You can help him and you will have to sit back and watch him destroy relationships - buts its bed and he made it.

category12 · 01/10/2021 19:24

I would cut contact yourself entirely and support your dc by encouraging them to speak to al-anon.

Fireflygal · 01/10/2021 19:31

I can understand your feelings as you know it's hurtful to your children. Especially if he had previously been a good Dad.

Did he leave through an affair? If so he maybe angry with his life..grass not as green.
All you can do is support your children in their sadness and overtime they will get used to reduced contact. Discuss how his anger isn't their responsibility or fault.

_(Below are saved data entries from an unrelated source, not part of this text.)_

(* ===== verification/Time.v ===== *)
(** * Time as JavaScript wrote and read it: [cf-base/src/time.rs]

    An instant is its milliseconds since the epoch. [iso] writes one, [parse] reads the
    date-time format [Date.parse] is specified to accept, [canonical] is what a store
    keeps of a time. A text ([str]) is its UTF-8 bytes. An [i64] is a [Z]: a year read
    has six digits at most and a day of [iso] is a day of some [i64]'s milliseconds, so
    no sum comes near the type's ends. The calendar's two algorithms are checked against
    the calendar itself: the day after a day. *)
From S2P Require Import Prelude Utf8.
#[local] Open Scope Z_scope.

Definition MS_PER_DAY : Z := 86400000.
Definition LAST_MS : Z := 8640000000000000.

(** ** The calendar *)

Definition is_leap (year : Z) : bool :=
  (Z.rem year 4 =? 0) && negb (Z.rem year 100 =? 0) || (Z.rem year 400 =? 0).

Definition days_in_month (year month : Z) : Z :=
  match month with
  | 2 => if is_leap year then 29 else 28
  | 4 | 6 | 9 | 11 => 30
  | _ => 31
  end.

Definition days_from_civil (year month day : Z) : Z :=
  let year := if month <=? 2 then year - 1 else year in
  let era := year / 400 in
  let of_era := year - era * 400 in
  let of_year := Z.quot (153 * (month + (if 2 <? month then -3 else 9)) + 2) 5 + day - 1 in
  let of_cycle := of_era * 365 + Z.quot of_era 4 - Z.quot of_era 100 + of_year in
  era * 146097 + of_cycle - 719468.

Definition civil_from_days (days : Z) : Z * Z * Z :=
  let days := days + 719468 in
  let era := days / 146097 in
  let of_era := days - era * 146097 in
  let of_cycle := Z.quot (of_era - Z.quot of_era 1460 + Z.quot of_era 36524
                          - Z.quot of_era 146096) 365 in
  let of_year := of_era - (365 * of_cycle + Z.quot of_cycle 4 - Z.quot of_cycle 100) in
  let shifted := Z.quot (5 * of_year + 2) 153 in
  let day := of_year - Z.quot (153 * shifted + 2) 5 + 1 in
  let month := if shifted <? 10 then shifted + 3 else shifted - 9 in
  let year := of_cycle + era * 400 + (if month <=? 2 then 1 else 0) in
  (year, month, day).

(** ** Writing *)

Definition digit (d : Z) : byte := byte_of (0x30 + d).

(** The decimal digits of a number, none of zero's: a number of as many bits as the fuel. *)
Fixpoint decimal (fuel : nat) (n : Z) : list byte :=
  match fuel with
  | O => []
  | S fuel => if n <=? 0 then [] else decimal fuel (n / 10) ++ [digit (n mod 10)]
  end.

(** [{:0width}] of a number that is not negative: its digits, [width] of them or more. *)
Fixpoint padded (width : nat) (n : Z) : list byte :=
  match width with
  | O => decimal (Z.to_nat (Z.log2 n) + 1) n
  | S width => padded width (n / 10) ++ [digit (n mod 10)]
  end.

Definition plus : byte := "+"%byte.
Definition minus : byte := "-"%byte.
Definition point : byte := "."%byte.
Definition colon : byte := ":"%byte.
Definition zero : byte := "0"%byte.

Definition year_text (year : Z) : list byte :=
  if within 0 9999 year then padded 4 year
  else (if year <? 0 then minus else plus) :: padded 6 (Z.abs year).

Definition iso (ms : Z) : list byte :=
  let days := ms / MS_PER_DAY in
  let of_day := ms mod MS_PER_DAY in
  let '(year, month, day) := civil_from_days days in
  year_text year ++ [minus] ++ padded 2 month ++ [minus] ++ padded 2 day ++ ["T"%byte]
  ++ padded 2 (Z.quot of_day 3600000) ++ [colon]
  ++ padded 2 (Z.rem (Z.quot of_day 60000) 60) ++ [colon]
  ++ padded 2 (Z.rem (Z.quot of_day 1000) 60) ++ [point]
  ++ padded 3 (Z.rem of_day 1000) ++ ["Z"%byte].

(** ** Reading *)

Definition is_ascii_digit (b : byte) : bool := within 0x30 0x39 (u8 b).

(** [str::get(..width)]: none past the end, or inside a character. *)
Definition get_to (rest : list byte) (width : nat) : option (list byte) :=
  match rest !! width with
  | Some b => if is_continuation b then None else Some (take width rest)
  | None => if (width =? length rest)%nat then Some rest else None
  end.

Definition strip_prefix (c : byte) (rest : list byte) : option (list byte) :=
  match rest with
  | b :: rest => if decide (b = c) then Some rest else None
  | [] => None
  end.

(** [digits.parse::<i64>()], of digits. *)
Definition digits_value (digits : list byte) : Z :=
  foldl (fun v b => v * 10 + (u8 b - 0x30)) 0 digits.
Definition parse_i64 (digits : list byte) : option Z :=
  match digits with
  | [] => None
  | _ => let v := digits_value digits in if v <? 2 ^ 63 then Some v else None
  end.

Definition take_digits (rest : list byte) (width : nat) : option (Z * list byte) :=
  digits ← get_to rest width;
  if forallb is_ascii_digit digits
  then v ← parse_i64 digits; Some (v, drop width rest)
  else None.

(** What is next of [rest], the separator and its digits; what follows them. *)
Definition take_part (rest : list byte) (separator : byte) (width : nat) :
    option (Z * list byte) :=
  after ← strip_prefix separator rest; take_digits after width.

(** [take_part(&mut rest, ..).unwrap_or(or)]: nothing is taken where there is none. *)
Definition take_part_or (or : Z) (rest : list byte) (separator : byte) (width : nat) :
    Z * list byte :=
  match take_part rest separator width with Some taken => taken | None => (or, rest) end.

Definition take_year (rest : list byte) : option (Z * list byte) :=
  match rest with
  | sign :: after =>
      if decide (sign = plus \/ sign = minus) then
        '(year, after) ← take_digits after 6;
        if bool_decide (sign = minus) && (year =? 0) then None
        else Some (if decide (sign = minus) then - year else year, after)
      else take_digits rest 4
  | [] => take_digits rest 4
  end.

Fixpoint take_while (p : byte -> bool) (s : list byte) : list byte :=
  match s with
  | b :: s => if p b then b :: take_while p s else []
  | [] => []
  end.

(** A second's fraction: its milliseconds, whether all of it is zeros, and what follows. *)
Definition take_fraction (seconds : option Z) (rest : list byte) :
    option (Z * bool * list byte) :=
  match strip_prefix point rest, seconds with
  | Some fraction, Some _ =>
      let all := take_while is_ascii_digit fraction in
      if (length all =? 0)%nat then None
      else
        millis ← parse_i64 (take 3 (all ++ [zero; zero]));
        Some (millis, forallb (fun d => bool_decide (d = zero)) all,
              drop (length all) fraction)
  | _, _ => Some (0, true, rest)
  end.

People who have had to go NC with their parents might be able to advise.

Notmoresugar · 01/10/2021 19:36

I think @junebirthdaygirl is right.

It's unacceptable and you both need to set up very strong boundaries to stop him being abusive.

If he then continues, you have to stop contact with him until he learns.

ScumbagDave · 01/10/2021 19:37

Ah could be so many reasons. Alcohol may be playing a part. Also bitterness.

Just ignore, keep getting on with your lives. I'm sorry he's being a twat to your dd. It could be guilt? He's lashing out because he feels guilty that he hurt her by splitting with you for the OW. But ultimately, it doesn't really matter. At least your dd doesn't have to see him if she doesn't want to, as she might if she was still a kid.

What a tit he sounds though. You are very well rid.

layladomino · 01/10/2021 21:04

I know you don't want to hear it, but I agree that there is no benefit in you knowing why he's become so bitter and angry. It wouldn't change anything if you knew. So any time you spend thinking about it is time wasted. Has he not stolen enough of your life?

Cherrysoup · 02/10/2021 11:23

All you can do is encourage your dd to ignore his nonsense. Do you still have contact? I’d be blocking him, tbh.

TheChip · 02/10/2021 11:32

Alcohol or not, there is no excuse for abuse. Id be drumming that into your daughter.

So that she doesn't walk into an abusive relationship and instead of leaving, tries to figure out the whys about why its happening.